**SOURCE MATERIAL**.
Lemma clock_lex ms1 ms2 :
  0 <= ms1 < ms2 -> ms2 < 8000 * 365 * 86400000 -> lex_lt (hall_clock_text ms1) (hall_clock_text ms2).
Proof.
  intros H1 H2. destruct (clock_ranges ms1 ltac:(lia)) as (D1 & S1 & M1). destruct (clock_ranges ms2 ltac:(lia)) as (D2 & S2 & M2).
  pose proof (date_range _ D1) as R1. pose proof (date_range _ D2) as R2. rewrite !clock_fields.
  assert (Hsec : ms1 / 1000 / 86400 = ms2 / 1000 / 86400 -> forall x,
    lex_lt (x ++ cs "T" ++ pad 2 (ms1 / 1000 mod 86400 / 3600) ++ pad 2 (ms1 / 1000 mod 86400 / 60 mod 60)
              ++ pad 2 (ms1 / 1000 mod 86400 mod 60) ++ pad 3 (ms1 mod 1000))
           (x ++ cs "T" ++ pad 2 (ms2 / 1000 mod 86400 / 3600) ++ pad 2 (ms2 / 1000 mod 86400 / 60 mod 60)
              ++ pad 2 (ms2 / 1000 mod 86400 mod 60) ++ pad 3 (ms2 mod 1000))).
  { intros E x. apply lex_app_eq, lex_app_eq, lex_seconds; [done..|].
    destruct (lex_divmod 1000 ms1 ms2 ltac:(lia) ltac:(lia)) as [H|[Eq H]].
    - left. destruct (lex_divmod 86400 _ _ ltac:(lia) H) as [?|[_ ?]]; [lia|done].
    - right. rewrite Eq. split; [done|]. rewrite <- (app_nil_r (pad 3 (ms1 mod 1000))), <- (app_nil_r (pad 3 (ms2 mod 1000))).
      apply lex_field; [lia|change (10 ^ Z.of_nat 3) with 1000; lia..|by left]. }
  assert (Hle : ms1 / 1000 / 86400 <= ms2 / 1000 / 86400) by (do 2 (apply Z.div_le_mono; [lia|]); lia).
  destruct (Z.eq_dec (ms1 / 1000 / 86400) (ms2 / 1000 / 86400)) as [E|Hne].
  - rewrite E in *. destruct (date_of _) as [[y m] d]. cbn zeta.
    specialize (Hsec eq_refl (pad 4 y ++ pad 2 m ++ pad 2 d)). rewrite <- !app_assoc in Hsec. exact Hsec.
  - pose proof (date_mono (ms1 / 1000 / 86400) (ms2 / 1000 / 86400) ltac:(lia)) as Hm.
    destruct (date_of (ms1 / 1000 / 86400)) as [[y m] d], (date_of (ms2 / 1000 / 86400)) as [[y' m'] d']. cbn zeta.
    apply lex_field; [lia|change (10 ^ Z.of_nat 4) with 10000; lia..|]. destruct Hm as [?|[-> Hm]]; [by left|right; split; [done|]].
    apply lex_field; [lia|change (10 ^ Z.of_nat 2) with 100; lia..|]. destruct Hm as [?|[-> Hm]]; [by left|right; split; [done|]].
    apply lex_field; [lia|change (10 ^ Z.of_nat 2) with 100; lia..|by left].
Qed.

Lemma clock_length ms : 0 <= ms < 8000 * 365 * 86400000 -> length (hall_clock_text ms) = 18%nat.
Proof.
  intros H. destruct (clock_ranges ms H) as (D & S & M). pose proof (date_range _ D) as R. rewrite clock_fields.
  destruct (date_of _) as [[y m] d]. cbn zeta. rewrite !length_app. set (s := ms / 1000 mod 86400) in *.
  assert (0 <= s / 3600 < 24) by (split; [apply Z.div_pos; lia|apply Z.div_lt_upper_bound; lia]).
  assert (0 <= s / 60 mod 60 < 60 /\ 0 <= s mod 60 < 60) by (split; apply Z.mod_pos_bound; lia).
  rewrite (pad_length 4) by (change (10 ^ Z.of_nat 4) with 10000; lia).
  rewrite !(pad_length 2) by (change (10 ^ Z.of_nat 2) with 100; lia).
  rewrite (pad_length 3) by (change (10 ^ Z.of_nat 3) with 1000; lia). reflexivity.
Qed.

(** Timestamps have eighteen characters, fit their buffer, and compare as
    texts the way the times do, to the millisecond, for eight thousand years. *)
Theorem clock_text_ordered ms1 ms2 :
  0 <= ms1 < ms2 -> ms2 < 8000 * 365 * 86400000 ->
  hall_clock_utc [] HALL_EVT_TS_LEN ms1 = hall_clock_text ms1 /\ length (hall_clock_text ms1) = 18%nat
  /\ lex_lt (hall_clock_text ms1) (hall_clock_text ms2).
Proof.
  intros H1 H2. pose proof (clock_length ms1 ltac:(lia)) as Hl. split_and!; [|done|by apply clock_lex].
  unfold hall_clock_utc, snprintf_into, HALL_EVT_TS_LEN. apply take_ge. lia.
Qed.

Lemma clock_text_ordered_witness :
  hall_clock_text 951868799999 = cs "20000229T235959999" /\ lex_lt (hall_clock_text 951868799999) (hall_clock_text 951868800000).
Proof.
  split; [vm_compute; reflexivity|]. apply (clock_text_ordered 951868799999 951868800000); lia.
Defined.

Lemma date_nonneg days : 0 <= days -> let '(y, m, d) := date_of days in 0 <= y /\ 0 <= m /\ 0 <= d.
Proof.
  intros Hd. unfold date_of. pose proof (year_of_range (Z.to_nat days) 1970 days ltac:(lia) ltac:(lia)) as Hy.
  destruct (year_of _ _ _) as [y yd]. cbn in Hy. destruct (month_days_ok y) as [H1 H2].
  pose proof (month_of_range (month_days y) 1 yd ltac:(lia) H1 ltac:(lia)) as Hm.
  destruct (month_of _ _ _) as [m d]. cbn in Hm. lia.
Qed.

Lemma elem_of_prefix (c : Z) n (l : cstr) : c ∈ take n l -> c ∈ l.
Proof. intros H. rewrite <- (take_drop n l). apply elem_of_app. by left. Qed.

Lemma clock_no_dot ms : 0 <= ms ->
  let ts := hall_clock_utc [] HALL_EVT_TS_LEN ms in no_dot ts /\ ts <> [].
Proof.
  intros Hms. unfold hall_clock_utc, snprintf_into, HALL_EVT_TS_LEN. cbn zeta.
  assert (Hd : 0 <= ms / 1000 / 86400) by (apply Z.div_pos; [apply Z.div_pos|]; lia).
  pose proof (date_nonneg _ Hd) as R. rewrite clock_fields. destruct (date_of _) as [[y m] d]. cbn zeta.
  set (s := ms / 1000 mod 86400). assert (0 <= s) by (apply Z.mod_pos_bound; lia).
  assert (0 <= s / 3600 /\ 0 <= s / 60 mod 60 /\ 0 <= s mod 60 /\ 0 <= ms mod 1000)
    by (split; [apply Z.div_pos; lia|]; split_and!; apply Z.mod_pos_bound; lia).
  assert (Hpad : forall w n, 0 <= n -> DOT ∉ pad w n) by (intros w n Hn; by apply dec_no_dot, pad_dec).
  split.
  - intros Hin. apply elem_of_prefix in Hin.
    rewrite !elem_of_app in Hin. destruct Hin as [Hin|[Hin|[Hin|[Hin|[Hin|[Hin|[Hin|Hin]]]]]]];
      try (revert Hin; apply Hpad; lia). vm_compute in Hin. by apply list_elem_of_singleton in Hin.
  - pose proof (pad_nonempty 4 y). destruct (pad 4 y); [done|]. discriminate.
Qed.

Lemma no_dot_lit s : forallb (fun c => negb (c =? DOT)) s = true -> no_dot s.
Proof. rewrite forallb_forall. intros H Hin%list_elem_of_In%H. lia. Qed.

Section Chain.
Context (tk ct : cstr) (tk_ok : no_dot tk /\ tk <> []) (ct_ok : no_dot ct /\ ct <> []).

Lemma name_seq ms k : 0 <= ms -> Z.of_nat k + 1 < 2 ^ 32 ->
  hall_evt_seq (name_text EVT_TENANT tk ct (hall_clock_utc [] HALL_EVT_TS_LEN ms) (Z.of_nat k + 1)) = Z.of_nat k + 1.
Proof.
  intros Hms Hk. destruct (clock_no_dot ms Hms) as [H1 H2]. destruct tk_ok, ct_ok. apply seq_of_name; [|lia].
  split_and!; try done. by apply no_dot_lit.
Qed.

Lemma event_at_seq k pv e :
  Z.of_nat k + 1 < 2 ^ 32 -> event_at tk ct k pv e ->
  hall_evt_seq e.1 = Z.of_nat k + 1 /\ take (HALL_EVT_ID_MAX - 1) e.1 = e.1.
Proof.
  intros Hk (ms & nd & body & g & json & Hms & -> & _ & Hl). split; [by apply name_seq|]. apply take_ge. lia.
Qed.

Lemma chained_seqs es k pv n :
  chained tk ct k pv es -> Z.of_nat (k + length es) < 2 ^ 32 -> n ∈ es.*1 ->
  0 < hall_evt_seq n <= Z.of_nat (k + length es).
Proof.
  revert k pv. induction es as [|e es IH]; intros k pv Hc Hlt Hn; [by apply elem_of_nil in Hn|].
  cbn [length] in *. destruct Hc as [He Hc]. cbn [fmap list_fmap] in Hn. apply elem_of_cons in Hn as [->|Hn].
  - destruct (event_at_seq k pv e) as [-> _]; [lia|done|lia].
  - specialize (IH _ _ Hc ltac:(lia) Hn). lia.
Qed.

**TO DO**.
Write out an exact transcription of the line with "chained tk ct" and of each line after it; stop at the end of the records.

**PROBLEM SOLUTION**.
  chained tk ct k pv es -> Z.of_nat (k + length es) < 2 ^ 32 -> n ∈ es.*1 ->
  0 < hall_evt_seq n <= Z.of_nat (k + length es).
Proof.
  revert k pv. induction es as [|e es IH]; intros k pv Hc Hlt Hn; [by apply elem_of_nil in Hn|].
  cbn [length] in *. destruct Hc as [He Hc]. cbn [fmap list_fmap] in Hn. apply elem_of_cons in Hn as [->|Hn].
  - destruct (event_at_seq k pv e) as [-> _]; [lia|done|lia].
  - specialize (IH _ _ Hc ltac:(lia) Hn). lia.
Qed.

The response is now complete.